### EXERCISE DETAILS
Retype precisely the section of the data that starts at the line containing "- unfold shown, whole." and runs to its final line, ends included.

━━━━━━━━━━━━━━━━━━━━

Lemma deliver_ok d c o : stream_ok d ->
  match deliver true d c with
  | Err e => deliver false (set_offset o d) c = Err e
  | Ok (d', t, fin) =>
      deliver false (set_offset o d) c = Ok (set_offset o d', shown d ++ t, fin) /\
      (fin = false -> stream_ok d' /\ shown d' = shown d ++ t)
  end.
Proof.
  intros Hd. unfold deliver. rewrite update_offset. destruct (update d (c_ids c) _) as [[d1 s]|e] eqn:E1; [|done]. cbn [mbind result_bind fmap result_fmap prod_map].
  apply update_ok in E1 as (_ & Hp & Hu); [|done]. destruct (updated_shown _ _ _ _ Hd Hp Hu) as (Hs & Hl & Hg).
  set (fin := bool_decide (is_Some (c_finish c)) || truthy s).
  pose proof (so_buffer d Hd) as Hb. pose proof (shown_le d Hd) as H0. pose proof (so_offset d Hd) as Hoff.
  assert (Htr : truthy s = false -> s = None).
  { intros Htr. inversion Hu as [|full s1 cut _ _ (l1 & l2 & Hlst & _) _ _]; subst; [done|]. destruct (so_stops d Hd s1) as [Hne _].
    - rewrite Hlst. apply elem_of_app. right. by left.
    - by destruct s1. }
  destruct Hp as (Hst & Hin & Hbu & Hof) eqn:Hp'.
  assert (Hbound : (last_output_text_offset d1 <= Z.max 0 (text_len (output_text d1) - if fin then 0 else stop_buffer_length d1))%Z).
  { destruct fin eqn:Ef; [lia|]. subst fin. apply orb_false_iff in Ef as [_ Ef]. rewrite (Htr Ef) in *. rewrite Hof, Hbu, Hoff. specialize (Hg eq_refl). lia. }
  rewrite next_text_delta by lia. rewrite next_text_whole by (cbn; lia). cbn [id].
  assert (Hw : shown d ++ drop (Z.to_nat (last_output_text_offset d1)) (whole d1 fin) = whole d1 fin).
  { rewrite <-Hs. apply shown_then_next; lia. }
  rewrite Hw. split; [done|]. intros Ef. subst fin. apply orb_false_iff in Ef as [Ef1 Ef2].
  apply bool_decide_eq_false in Ef1. rewrite (Htr Ef2) in *. destruct (c_finish c) as [r|]; [by destruct Ef1|].
  rewrite (bool_decide_eq_false_2 (is_Some (None : option FinishReason))) in * by done.
  cbn [orb truthy] in *. specialize (Hg eq_refl).
  assert (Heq : Z.max (last_output_text_offset d1) (text_len (output_text d1) - stop_buffer_length d1) =
    Z.max 0 (text_len (output_text d1) - stop_buffer_length d1)) by lia.
  rewrite Heq. split.
  - by apply (updated_ok d d1 Hd Hp Hu false).
  - unfold shown, whole. cbn [last_output_text_offset output_text set_offset]. f_equal. lia.
Qed.

Lemma shown_texts_ok cs d o : stream_ok d ->
  shown_texts false (set_offset o d) cs = appended (shown d) <$> shown_texts true d cs.
Proof.
  revert d o. induction cs as [|c cs IH]; intros d o Hd; [done|]. cbn [shown_texts].
  pose proof (deliver_ok d c o Hd) as Hc. destruct (deliver true d c) as [[[d' t] fin]|e]; [|by rewrite Hc].
  destruct Hc as [-> Hc]. cbn [mbind result_bind]. destruct fin; [done|]. destruct (Hc eq_refl) as [Hd' Hs].
  rewrite (IH d' o Hd'). destruct (shown_texts true d' cs); cbn; by rewrite ?Hs.
Qed.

━━━━━━━━━━━━━━━━━━━━

### ANSWER BOX
  - unfold shown, whole. cbn [last_output_text_offset output_text set_offset]. f_equal. lia.
Qed.

Lemma shown_texts_ok cs d o : stream_ok d ->
  shown_texts false (set_offset o d) cs = appended (shown d) <$> shown_texts true d cs.
Proof.
  revert d o. induction cs as [|c cs IH]; intros d o Hd; [done|]. cbn [shown_texts].
  pose proof (deliver_ok d c o Hd) as Hc. destruct (deliver true d c) as [[[d' t] fin]|e]; [|by rewrite Hc].
  destruct Hc as [-> Hc]. cbn [mbind result_bind]. destruct fin; [done|]. destruct (Hc eq_refl) as [Hd' Hs].
  rewrite (IH d' o Hd'). destruct (shown_texts true d' cs); cbn; by rewrite ?Hs.
Qed.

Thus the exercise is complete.